Top of Data records

(** * gunk convert: translation of parsed proto documents to Gunk text

    A shallow embedding of [convert/convert.go] (package [convert] of gunk)
    and the properties of its declaration translators.

    The parsed document comes from [github.com/emicklei/proto]; its tree is
    modelled by the inductive type [proto.Visitee] with the fields the
    converter reads.  The [builder] of the Go code is mutated in place and
    the warnings go to [os.Stderr]; both are threaded through a small
    state-and-error monad.  Library calls whose full behaviour lives
    outside the package ([strconv.Quote], [strings.ToUpper], the [snaker]
    case conversions, the iteration order of a Go map) are the fields of
    the classes [GoRuntime] and [Snaker].  An [int] of the Go code (a line,
    a column, a sequence number, the integer of an enum value, an index) is
    only compared and printed; it is a [Z] or a [nat] here.  What [Run],
    [run] and [convertFile] do around the translation (the file system,
    the parser, [format.Source]) goes through the fields of the class
    [OS]; [convertFile] here is the translation in the middle of the Go
    function of that name, and [OnDisk.convertFile] the whole of it. *)

From Stdlib Require Import ZArith Ascii DecimalString.
From stdpp Require Import base list strings gmap fin_maps.

Local Open Scope Z_scope.
Set Warnings "-register-all".

Arguments String.append !s1 s2 : simpl nomatch.

(** ** Strings *)

Module Str.

Definition LF : ascii := ascii_of_nat 10.
Definition TAB : ascii := ascii_of_nat 9.
Definition DQ : ascii := ascii_of_nat 34.
Definition BSL : ascii := ascii_of_nat 92.

(** Go string literals are written here with their escapes: [\n], [\t]
    and [\\] as in Go, and [\'] for Go's escaped double quote. *)
Fixpoint go (s : string) : string :=
    match s with
    | EmptyString => EmptyString
    | String c EmptyString => s
    | String c (String d r as t) =>
        if Ascii.eqb c BSL then
          if Ascii.eqb d "n" then String LF (go r)
          else if Ascii.eqb d "t" then String TAB (go r)
          else if Ascii.eqb d "'" then String DQ (go r)
          else if Ascii.eqb d BSL then String BSL (go r)
          else String c (go t)
        else String c (go t)
    end.

(** [contains sub s]: [sub] occurs in [s] as a contiguous piece. *)
Definition contains (sub s : string) : Prop :=
    exists pre post, s = pre +:+ sub +:+ post.

(** Boolean search for [sub] in [s]. *)
Fixpoint containsb (sub s : string) : bool :=
  String.prefix sub s ||
  match s with
  | EmptyString => false
  | String _ r => containsb sub r
  end.

(** The concatenation of a list of strings. *)
Definition join (l : list string) : string := fold_right String.append "" l.

(** Decimal rendering of an [int] operand of [%d]. *)
Definition itoa (z : Z) : string := NilZero.string_of_int (Z.to_int z).

(** [drop n s]: [s] without its first [n] bytes. *)
Fixpoint drop (n : nat) (s : string) : string :=
  match n, s with
  | O, _ => s
  | S n', String _ r => drop n' r
  | S _, EmptyString => EmptyString
  end.

(** [strings.Replace(s, old, new, 1)]: the first occurrence of [old] in
    [s] replaced by [new]; [s] itself when there is none. *)
Fixpoint ReplaceFirst (s old new : string) : string :=
  if String.prefix old s then new +:+ drop (String.length old) s
  else
    match s with
    | EmptyString => EmptyString
    | String c r => String c (ReplaceFirst r old new)
    end.

End Str.

Notation "'go:' s" := (ltac:(let r := eval vm_compute in (Str.go s) in exact r))
  (at level 10, s at level 0, only parsing).

(** ** The parsed document ([text/scanner], [github.com/emicklei/proto]) *)

Module scanner.
Record Position := { Line : Z; Column : Z }.
End scanner.

Module proto.

Module Comment.
Record t := { Position : scanner.Position; Lines : list string }.
End Comment.

(** [Literal]: [Source] holds the token text (a string without its
    quotes), [OrderedMap] the entries of an aggregate [{ k: v ... }] in
    the order written ([LiteralMap], a slice of [*NamedLiteral]). *)
Inductive Literal := mkLiteral {
    Source : string;
    IsString : bool;
    OrderedMap : list (string * Literal)
  }.

Module NamedLiteral.
Abbreviation t := (string * Literal)%type.
Definition Name (l : t) : string := fst l.
Definition Literal (l : t) : Literal := snd l.
End NamedLiteral.

Module Option.
Record t := {
    Position : scanner.Position;
    Comment : option Comment.t;
    Name : string;
    Constant : Literal
    }.
End Option.

Module Package.
Record t := { Position : scanner.Position; Comment : option Comment.t; Name : string }.
End Package.

Module Import_.
Record t := { Position : scanner.Position; Filename : string }.
End Import_.

Module NormalField.
Record t := {
    Position : scanner.Position;
    Comment : option Comment.t;
    Name : string;
    Type_ : string;
    Sequence : Z;
    Options : list Option.t;
    Repeated : bool
    }.
End NormalField.

(** [MapField] embeds [*Field] and adds [KeyType]; it has no
    [Repeated] flag. *)
Module MapField.
Record t := {
    Position : scanner.Position;
    Comment : option Comment.t;
    Name : string;
    Type_ : string;
    Sequence : Z;
    Options : list Option.t;
    KeyType : string
    }.
End MapField.

(** The records below have children ([Elements []Visitee]); they are
    parametrised by the type [V] of the children and closed by
    [Visitee]. *)
Module EnumField.
Record t {V : Type} := {
    Position : scanner.Position;
    Comment : option Comment.t;
    Name : string;
    Integer : Z;
    Elements : list V
    }.
Arguments t : clear implicits.
End EnumField.

Module Enum.
Record t {V : Type} := {
    Position : scanner.Position;
    Comment : option Comment.t;
    Name : string;
    Elements : list V
    }.
Arguments t : clear implicits.
End Enum.

Module Message.
Record t {V : Type} := {
    Position : scanner.Position;
    Comment : option Comment.t;
    Name : string;
    Elements : list V
    }.
Arguments t : clear implicits.
End Message.

Module RPC.
Record t {V : Type} := {
    Position : scanner.Position;
    Comment : option Comment.t;
    Name : string;
    RequestType : string;
    ReturnsType : string;
    Elements : list V
    }.
Arguments t : clear implicits.
End RPC.

Module Service.
Record t {V : Type} := {
    Position : scanner.Position;
    Comment : option Comment.t;
    Name : string;
    Elements : list V
    }.
Arguments t : clear implicits.
End Service.

(** The implementations of the interface [proto.Visitee], one
    constructor per pointer type.  The converter only prints the type of
    the last five, so they carry no fields. *)
Inductive Visitee :=
  | pSyntax
  | pPackage (p : Package.t)
  | pImport (i : Import_.t)
  | pMessage (m : Message.t Visitee)
  | pEnum (e : Enum.t Visitee)
  | pService (s : Service.t Visitee)
  | pOption (o : Option.t)
  | pNormalField (f : NormalField.t)
  | pMapField (f : MapField.t)
  | pEnumField (f : EnumField.t Visitee)
  | pRPC (r : RPC.t Visitee)
  | pComment (c : Comment.t)
  | pOneof
  | pOneOfField
  | pReserved
  | pExtensions
  | pGroup.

Bottom of Data records

What to produce:
How many lines in the records contain the string "prefix"? Give the number by itself.

Exercise answer:
2